ASSIGNMENT: From the top of the records below down to the line containing "over the absolute", reproduce every line exactly.

Content starts

(** C1.  For every span [L > 0], every position of the crane group and
    every wheel-load/position list, [analyze_single_position] returns the
    reactions [R_A = sum of P_i*(L - x_i)/L] and [R_B = sum of P_i*x_i/L]
    over the absolute wheel positions [x_i]; they add up to the total wheel
    load, so for a single point load [P] at any position [R_A + R_B] equals
    [P] (exactly, in rational arithmetic). *)
Theorem analyze_single_position_reactions (L first_wheel_pos : Q)
        (rel_positions wheel_loads : list Q) :
  0 < L ->
  let abs_positions := map (fun rel => first_wheel_pos + rel) rel_positions in
  exists r,
    analyze_single_position L first_wheel_pos rel_positions wheel_loads = Ok r
    /\ LoadCaseResult.R_A r
       = py_sum (map (fun Px => fst Px * (L - snd Px) / L)
                     (combine wheel_loads abs_positions))
    /\ LoadCaseResult.R_B r
       = py_sum (map (fun Px => fst Px * snd Px / L)
                     (combine wheel_loads abs_positions))
    /\ LoadCaseResult.R_A r + LoadCaseResult.R_B r
       == py_sum (map fst (combine wheel_loads abs_positions))
    /\ (forall P a, wheel_loads = [P] -> rel_positions = [a] ->
        LoadCaseResult.R_A r + LoadCaseResult.R_B r == P).
Proof.
  intros HL abs_positions.
  assert (HL0 : ~ L == 0) by (intros E; rewrite E in HL; discriminate).
  destruct (analyze_single_position_ok L first_wheel_pos rel_positions
              wheel_loads HL0) as (r & Hr & _ & _ & HA & HB).
  exists r. split; [exact Hr|]. split; [exact HA|]. split; [exact HB|].
  assert (Hsum : LoadCaseResult.R_A r + LoadCaseResult.R_B r
                 == py_sum (map fst (combine wheel_loads abs_positions))).
  { rewrite HA, HB. now apply reactions_sum. }
  split; [exact Hsum|].
  intros P a HP Ha. rewrite Hsum. unfold abs_positions.
  rewrite HP, Ha. cbn. unfold py_sum. cbn. ring.
Qed.

Lemma analyze_single_position_reactions_witness :
  0 < 12
  /\ exists r,
       analyze_single_position 12 3 [0] [50] = Ok r
       /\ LoadCaseResult.R_A r
          = py_sum (map (fun Px => fst Px * (12 - snd Px) / 12)
                        (combine [50] (map (fun rel => 3 + rel) [0])))
       /\ LoadCaseResult.R_B r
          = py_sum (map (fun Px => fst Px * snd Px / 12)
                        (combine [50] (map (fun rel => 3 + rel) [0])))
       /\ LoadCaseResult.R_A r + LoadCaseResult.R_B r
          == py_sum (map fst (combine [50] (map (fun rel => 3 + rel) [0])))
       /\ (forall P a, [50] = [P] -> [0] = [a] ->
           LoadCaseResult.R_A r + LoadCaseResult.R_B r == P).
Proof.
  split; [reflexivity|].
  apply (analyze_single_position_reactions 12 3 [0] [50]). reflexivity.
Defined.

(* ================================================================== *)
(** * Moving-load envelope engine: the sweep and its degenerate cases *)
(* ================================================================== *)

Lemma sweep_S (fuel : nat) (L end_pos step_size : Q) (rel loads : list Q)
      (cur : Q) (acc : list LoadCaseResult.t) :
  sweep (S fuel) L end_pos step_size rel loads cur acc
  = if Qle_bool cur (end_pos + 0.001) then
      match analyze_single_position L cur rel loads with
      | Ok result =>
          sweep fuel L end_pos step_size rel loads (cur + step_size)
                (acc ++ [result])
      | Raise e => Some (Raise e)
      end
    else Some (Ok acc).
Proof. reflexivity. Qed.
Lemma stable_when (b : bool) (c : M unit) : stable c -> stable (when b c).
Proof. intros Hc. destruct b; simpl; [exact Hc|apply stable_ret]. Qed.

Lemma stable_try_except {A} (body : M A) catches (handler : exn -> M A) :
  stable body -> (forall e, stable (handler e)) ->
  stable (try_except body catches handler).
Proof.
  intros Hb Hh p w. unfold try_except.
  specialize (Hb p w). destruct (body p w) as [[a|e] w']; simpl in *.
  - exact Hb.
  - destruct (catches e); simpl.
    + eapply R_trans; [exact Hb|apply Hh].
    + exact Hb.
Qed.

Lemma stable_with_exit {A} (body : M A) (exit : M unit) :
  stable body -> stable exit -> stable (with_exit body exit).
Proof.
  intros Hb He p w. unfold with_exit.
  specialize (Hb p w). destruct (body p w) as [r w']. simpl in Hb.
  specialize (He p w'). destruct (exit p w') as [[u|e] w'']; simpl in *;
    eapply R_trans; eassumption.
Qed.

End Stable.

Lemma no_new_session_refl (w : World) : no_new_session w w.
Proof.
  repeat split; auto. exists []. now rewrite app_nil_r.
Qed.

Lemma no_new_session_trans (w1 w2 w3 : World) :
  no_new_session w1 w2 -> no_new_session w2 w3 -> no_new_session w1 w3.
Proof.
  intros ((e1 & T1 & F1) & A1 & L1 & S1) ((e2 & T2 & F2) & A2 & L2 & S2).
  repeat split.
  - exists (e1 ++ e2). split.
    + now rewrite T2, T1, app_assoc.
    + apply Forall_app. now split.
  - congruence.
  - congruence.
  - destruct S2 as [S2|S2]; [|now right].
    destruct S1 as [S1|S1]; [left|right]; congruence.
Qed.

Abbreviation quiet := (stable no_new_session).

Lemma quiet_ret {A} (a : A) : quiet (ret a).
Proof. apply stable_ret, no_new_session_refl. Qed.

Lemma quiet_raise {A} (e : exn) : quiet (@raise A e).
Proof. apply stable_raise, no_new_session_refl. Qed.

Lemma quiet_get_self : quiet get_self.
Proof. apply stable_get_self, no_new_session_refl. Qed.

Lemma quiet_ask {A} (f : Pass -> A) : quiet (ask f).
Proof. apply stable_ask, no_new_session_refl. Qed.

Lemma quiet_bind {A B} (c : M A) (k : A -> M B) :
  quiet c -> (forall a, quiet (k a)) -> quiet (bind c k).
Proof. apply stable_bind, no_new_session_trans. Qed.

Lemma quiet_when (b : bool) (c : M unit) : quiet c -> quiet (when b c).
Proof. apply stable_when, no_new_session_refl. Qed.

Lemma quiet_try_except {A} (body : M A) catches (handler : exn -> M A) :
  quiet body -> (forall e, quiet (handler e)) ->
  quiet (try_except body catches handler).
Proof. apply stable_try_except, no_new_session_trans. Qed.

Lemma quiet_with_exit {A} (body : M A) (exit : M unit) :
  quiet body -> quiet exit -> quiet (with_exit body exit).
Proof. apply stable_with_exit, no_new_session_trans. Qed.

Lemma quiet_now : quiet now.
Proof.
  intros p w. repeat split; simpl; auto. exists []. now rewrite app_nil_r.
Qed.
(** The titles of a successful conversion against the base titles. *)
Lemma convertedTitles_numbered :
  forall clock st text t headerLine rows,
    file st = Some text ->
    nonblankLines text = headerLine :: rows ->
    let st' := fst (processCSV clock st t) in
    let bases :=
      baseTitles clock (titlePattern st) (headersOfLine headerLine) rows 1 t in
    stype (status st') = "success" ->
    (forall j base,
        bases !! j = Some base ->
        exists r,
          jsonData st' !! j = Some r
          /\ title r
             = if isPrototypeMember base then base
               else match earlierOccurrences bases j base with
                    | 0 => base
                    | S n => base +:+ "-" +:+ JS.String_of_nat (S n)
                    end)
    /\ (forall j1 j2 base r1 r2,
           j1 < j2 ->
           isPrototypeMember base = false ->
           bases !! j1 = Some base -> bases !! j2 = Some base ->
           jsonData st' !! j1 = Some r1 -> jsonData st' !! j2 = Some r2 ->
           title r1 <> title r2).
Proof.
  intros clock st text t headerLine rows Hfile Hlines st' bases Hok.
  pose proof (processCSV_outcome clock st text t Hfile) as Hout.
  fold st' in Hout. rewrite Hlines in Hout.
  destruct (fst (convertRows _ _ _ _ _ _ _ _ _ _)) as [transformed|] eqn:E;
    [|destruct Hout as [Hst _]; by rewrite Hst in Hok].
  destruct Hout as [_ Hdata].
  apply convertRows_titles in E as (new & -> & Hnew). fold bases in Hnew.
  simpl in Hdata.
  assert (forall j base,
             bases !! j = Some base ->
             exists r,
               jsonData st' !! j = Some r
               /\ title r = numberedTitle base (earlierOccurrences bases j base))
    as Hnum.
  { intros j base Hbase. rewrite Hdata.
    destruct (Hnew j base Hbase) as (r & Hr & Htitle). by exists r. }
  split.
  { intros j base Hbase. destruct (Hnum j base Hbase) as (r & Hr & Htitle).
    exists r. split; [done|]. rewrite Htitle. unfold numberedTitle.
    destruct (isPrototypeMember base); [done|].
    by destruct (earlierOccurrences bases j base). }
  intros j1 j2 base r1 r2 Hlt Hmember Hb1 Hb2 Hr1 Hr2.
  destruct (Hnum j1 base Hb1) as (r1' & Hr1' & Ht1).
  destruct (Hnum j2 base Hb2) as (r2' & Hr2' & Ht2).
  rewrite Hr1 in Hr1'. injection Hr1' as <-.
  rewrite Hr2 in Hr2'. injection Hr2' as <-.
  pose proof (earlierOccurrences_lt bases j1 j2 base Hlt Hb1) as Hocc.
  rewrite Ht1, Ht2. unfold numberedTitle. rewrite Hmember.
  destruct (earlierOccurrences bases j2 base) as [|m]; [lia|].
  by apply numbered_title_neq.
Qed.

Content ends

TASK SOLUTION:
(** C1.  For every span [L > 0], every position of the crane group and
    every wheel-load/position list, [analyze_single_position] returns the
    reactions [R_A = sum of P_i*(L - x_i)/L] and [R_B = sum of P_i*x_i/L]
    over the absolute wheel positions [x_i]; they add up to the total wheel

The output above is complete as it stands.